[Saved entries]
- - - -
(* ===== verification/Capabilities.v ===== *)
(** Capability negotiation between Controller and Agent,
    [internal/control/protocol.go]. A list of capability pointers is a list of
    options: [None] is a nil pointer. *)
From S2P Require Import Prelude.
From S2P Require Import GoNet.
From S2P Require Import SpecTypes.
From S2P Require Import SpecCanonical.
From S2P Require Import SpecValidate.
From S2P Require Import SpecSamples.

Definition ProtocolVersion : N := 1.

Record Capability := MkCapability { cap_Name : string; cap_Version : N }.
#[export] Instance Capability_eq_dec : EqDecision Capability.
Proof. solve_decision. Defined.

Definition DefaultCapabilities : list (option Capability) :=
  Some <$>
  [MkCapability "nft.direct" 2; MkCapability "nft.via-exit" 1;
   MkCapability "nft.static-snat" 1; MkCapability "nft.directional-counters" 1;
   MkCapability "nft.drain" 1; MkCapability "nft.force-delete" 1;
   MkCapability "policy.local-deadline" 1; MkCapability "tc.rate-limit" 1;
   MkCapability "usage.l3" 1; MkCapability "fabric.policy-routing" 1;
   MkCapability "fabric.wireguard" 1; MkCapability "fabric.direct-l3" 1;
   MkCapability "fabric.gre" 1; MkCapability "fabric.mss-clamp" 1;
   MkCapability "health.tcp-connect" 1; MkCapability "nft.protocol-block" 1;
   MkCapability "diagnostics.tcp-connect" 1; MkCapability "agent.maintenance" 1].

(** A conditional assignment [if cond { required[name] = version }]. *)
Definition require (cond : bool) (name : string) (version : N) (required : gmap string N) :
    gmap string N :=
  if cond then <[name := version]> required else required.

(** [required], then the users with an ingress forward. *)
Definition require_forward (desired : DesiredState)
    (acc : gmap string N * gset string) (forward : ForwardSpec) : gmap string N * gset string :=
  let '(required, ingressUsers) := acc in
  let isIngress := bool_decide (fw_IngressNodeID forward = ds_NodeID desired) in
  let ingressUsers := if isIngress then {[fw_UserID forward]} ∪ ingressUsers else ingressUsers in
  let required :=
    if bool_decide (fw_PathMode forward = PathDirect)
    then <["nft.direct" := if SchemaVersionV2 <=? ds_SchemaVersion desired then 2 else 1]> required
    else require (bool_decide (fw_PathMode forward = PathViaExit)) "nft.via-exit" 1 required in
  let required :=
    require (bool_decide (snat_Mode (fw_SNAT forward) = SNATStatic)) "nft.static-snat" 1 required in
  let required :=
    require (isIngress && bool_decide (is_Some (fw_RateLimit forward))) "tc.rate-limit" 1 required in
  let metered := isIngress && bool_decide (is_Some (fw_TrafficQuota forward)) in
  let required := require metered "usage.l3" 1 required in
  let required := require metered "nft.directional-counters" 1 required in
  let required :=
    require (bool_decide (is_Some (fw_ExpiresAt forward))
             || bool_decide (is_Some (fw_DrainDeadline forward))) "policy.local-deadline" 1 required in
  let required :=
    require (bool_decide (fw_Lifecycle forward = LifecycleDraining)) "nft.drain" 1 required in
  let required :=
    require (bool_decide (fw_Lifecycle forward = LifecycleForceDeleting))
      "nft.force-delete" 1 required in
  (required, ingressUsers).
- - - -
* _WHAT YOU WILL DO_: Only the lines above from the line with "(acc : gmap" to the line with "if bool_decide (fw_PathMode", those two lines included, should be reproduced exactly.

* _TASK RESULT_:
    (acc : gmap string N * gset string) (forward : ForwardSpec) : gmap string N * gset string :=
  let '(required, ingressUsers) := acc in
  let isIngress := bool_decide (fw_IngressNodeID forward = ds_NodeID desired) in
  let ingressUsers := if isIngress then {[fw_UserID forward]} ∪ ingressUsers else ingressUsers in
  let required :=
    if bool_decide (fw_PathMode forward = PathDirect)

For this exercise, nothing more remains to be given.